INSTRUCTIONS FOR THE TASK: Only lines that contain the string "function" should be returned from the material below.
--- MATERIAL SUPPLIED Enclosed Below ---
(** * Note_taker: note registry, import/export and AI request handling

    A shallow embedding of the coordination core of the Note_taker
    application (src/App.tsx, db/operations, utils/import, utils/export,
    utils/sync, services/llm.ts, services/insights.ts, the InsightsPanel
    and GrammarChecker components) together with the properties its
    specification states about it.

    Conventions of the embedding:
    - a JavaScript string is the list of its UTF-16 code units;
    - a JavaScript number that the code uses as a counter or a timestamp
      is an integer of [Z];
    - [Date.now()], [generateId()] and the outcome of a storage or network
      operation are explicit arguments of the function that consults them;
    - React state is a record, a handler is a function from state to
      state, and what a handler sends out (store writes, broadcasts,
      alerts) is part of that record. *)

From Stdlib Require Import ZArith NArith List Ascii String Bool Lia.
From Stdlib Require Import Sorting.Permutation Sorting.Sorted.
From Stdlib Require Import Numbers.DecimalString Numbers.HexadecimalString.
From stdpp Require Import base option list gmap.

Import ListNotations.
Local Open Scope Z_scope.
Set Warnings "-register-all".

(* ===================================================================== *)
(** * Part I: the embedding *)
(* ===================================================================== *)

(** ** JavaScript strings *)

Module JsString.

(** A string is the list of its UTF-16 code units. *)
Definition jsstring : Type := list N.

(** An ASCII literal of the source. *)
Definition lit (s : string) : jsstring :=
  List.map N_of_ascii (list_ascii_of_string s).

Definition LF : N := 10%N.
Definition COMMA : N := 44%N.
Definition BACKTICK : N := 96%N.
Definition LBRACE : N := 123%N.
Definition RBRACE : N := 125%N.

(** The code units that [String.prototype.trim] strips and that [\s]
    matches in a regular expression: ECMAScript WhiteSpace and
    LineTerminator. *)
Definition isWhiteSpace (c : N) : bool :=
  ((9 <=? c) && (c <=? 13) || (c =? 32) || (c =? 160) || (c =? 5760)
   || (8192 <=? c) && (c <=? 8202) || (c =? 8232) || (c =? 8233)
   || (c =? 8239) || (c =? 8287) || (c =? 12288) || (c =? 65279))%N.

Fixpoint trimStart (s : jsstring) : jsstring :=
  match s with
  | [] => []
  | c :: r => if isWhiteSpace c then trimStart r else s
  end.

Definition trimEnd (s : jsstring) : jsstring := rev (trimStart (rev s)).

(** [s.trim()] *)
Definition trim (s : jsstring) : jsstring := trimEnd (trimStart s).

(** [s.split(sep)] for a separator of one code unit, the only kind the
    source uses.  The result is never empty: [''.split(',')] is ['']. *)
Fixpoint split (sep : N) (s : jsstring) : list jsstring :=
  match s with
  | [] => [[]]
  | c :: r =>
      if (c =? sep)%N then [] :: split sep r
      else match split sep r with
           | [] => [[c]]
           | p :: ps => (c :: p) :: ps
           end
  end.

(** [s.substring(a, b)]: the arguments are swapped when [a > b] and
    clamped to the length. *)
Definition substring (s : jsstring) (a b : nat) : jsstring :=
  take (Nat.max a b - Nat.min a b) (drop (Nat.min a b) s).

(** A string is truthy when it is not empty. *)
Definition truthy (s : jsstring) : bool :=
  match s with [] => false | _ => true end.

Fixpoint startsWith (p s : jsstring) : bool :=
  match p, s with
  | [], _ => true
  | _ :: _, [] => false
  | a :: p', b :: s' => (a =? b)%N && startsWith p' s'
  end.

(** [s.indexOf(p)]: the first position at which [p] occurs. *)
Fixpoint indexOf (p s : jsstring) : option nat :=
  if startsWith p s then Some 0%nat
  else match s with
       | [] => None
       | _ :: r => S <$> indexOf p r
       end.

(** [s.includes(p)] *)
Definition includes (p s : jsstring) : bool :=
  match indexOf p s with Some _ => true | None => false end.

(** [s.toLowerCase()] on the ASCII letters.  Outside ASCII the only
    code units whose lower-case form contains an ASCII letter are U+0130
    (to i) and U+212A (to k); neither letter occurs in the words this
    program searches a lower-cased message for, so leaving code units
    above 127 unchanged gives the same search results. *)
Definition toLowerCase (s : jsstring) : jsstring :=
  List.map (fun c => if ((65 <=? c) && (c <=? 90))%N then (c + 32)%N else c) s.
--- End of Enclosed MATERIAL SUPPLIED ---
ANSWER:
      operation are explicit arguments of the function that consults them;
    - React state is a record, a handler is a function from state to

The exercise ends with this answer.